## DESCRIPTION OF THE TASK
From the line with "t_Many (arg : option basety)" through the line with "Definition is_List (t", repeat the entries verbatim, both end lines included, and add nothing.

▬▬▬

(** * marshmallow_har.schema_factory: a shallow embedding

    The module under study is [src/marshmallow_har/schema_factory.py]: a
    decorator factory that reads the keyword-only parameters of a model
    class's [__init__], builds a marshmallow schema class from them and
    replaces the constructor by one that assigns the declared fields.

    Python objects are modelled as follows.
    - a [dict] with string keys is a [gmap string _];
    - a signature is the ordered list of its parameters;
    - classes live in a class table; every class carries its [__mro__] and
      the entries of its own [__dict__] that the module reads or writes;
    - schema classes created by [type(...)] live in a heap and are named
      by their index, so that two creations give two distinct classes;
    - exceptions are values of [pyerr]; a raising computation keeps the
      state it had reached. *)

From stdpp Require Import gmap strings list fin_maps.

Open Scope string_scope.
Open Scope list_scope.

(** ** Signatures ([inspect.signature]) *)

Inductive param_kind :=
  | POSITIONAL_ONLY
  | POSITIONAL_OR_KEYWORD
  | VAR_POSITIONAL
  | KEYWORD_ONLY
  | VAR_KEYWORD.

#[global] Instance param_kind_eq_dec : EqDecision param_kind.
Proof. solve_decision. Defined.

(** ** Python values that occur as defaults, keyword arguments and
    attributes.  [VFun name ret] is a zero-argument callable named [name]
    that returns [ret]. *)

#[warnings="-register-all"]
Inductive pyval :=
  | VNone
  | VBool (b : bool)
  | VInt (z : Z)
  | VStr (s : string)
  | VList (l : list pyval)
  | VDict (d : list (string * pyval))
  | VFun (name : string) (ret : pyval).

(** Truth value testing, as used by [x or y]. *)
Definition truthy (v : pyval) : bool :=
  match v with
  | VNone => false
  | VBool b => b
  | VInt z => negb (Z.eqb z 0)
  | VStr s => negb (String.eqb s "")
  | VList l => match l with [] => false | _ => true end
  | VDict d => match d with [] => false | _ => true end
  | VFun _ _ => true
  end.

(** [x or y] on values that are already evaluated. *)
Definition py_or (x y : pyval) : pyval := if truthy x then x else y.

Definition callable (v : pyval) : bool :=
  match v with VFun _ _ => true | _ => false end.

(** ** Classes *)

(** A reference to a class that can appear in an [__mro__]. *)
Inductive cref :=
  | Object
  | User (n : string).

#[global] Instance cref_eq_dec : EqDecision cref.
Proof. solve_decision. Defined.

(** Annotations.  The non-generic ones: [Parameter.empty] (no annotation),
    the marker classes of the built-in table, and any other class. *)
Inductive basety :=
  | b_empty
  | b_bool
  | b_str
  | b_int
  | b_datetime
  | b_URL
  | b_Raw
  | b_class (c : cref).

#[global] Instance basety_eq_dec : EqDecision basety.
Proof. solve_decision. Defined.

(** [One[T]], [Many[T]] and [typing.List[T]]; the argument is [None] for
    the unparameterised generic, whose [__args__] is [None]. *)
Inductive pytype :=
  | t_base (b : basety)
  | t_One (arg : option basety)
  | t_Many (arg : option basety)
  | t_List (arg : option basety).

#[global] Instance pytype_eq_dec : EqDecision pytype.
Proof. solve_decision. Defined.

(** [issubclass(t, (Many, One, List))] *)
Definition is_nested_type (t : pytype) : bool :=
  match t with t_base _ => false | _ => true end.

(** [issubclass(t, List)] *)
Definition is_List (t : pytype) : bool :=
  match t with t_List _ => true | _ => false end.

(** [issubclass(t, (Many, List))] *)
Definition is_many_type (t : pytype) : bool :=
  match t with t_Many _ | t_List _ => true | _ => false end.

(** [issubclass(t, Raw)] *)
Definition is_Raw (t : pytype) : bool :=
  match t with t_base b_Raw => true | _ => false end.

(** [t.__args__] *)
Definition type_args (t : pytype) : option basety :=
  match t with
  | t_base _ => None
  | t_One a | t_Many a | t_List a => a
  end.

▬▬▬

## YOUR SOLUTION
  | t_Many (arg : option basety)
  | t_List (arg : option basety).

#[global] Instance pytype_eq_dec : EqDecision pytype.
Proof. solve_decision. Defined.

(** [issubclass(t, (Many, One, List))] *)
Definition is_nested_type (t : pytype) : bool :=
  match t with t_base _ => false | _ => true end.

(** [issubclass(t, List)] *)
Definition is_List (t : pytype) : bool :=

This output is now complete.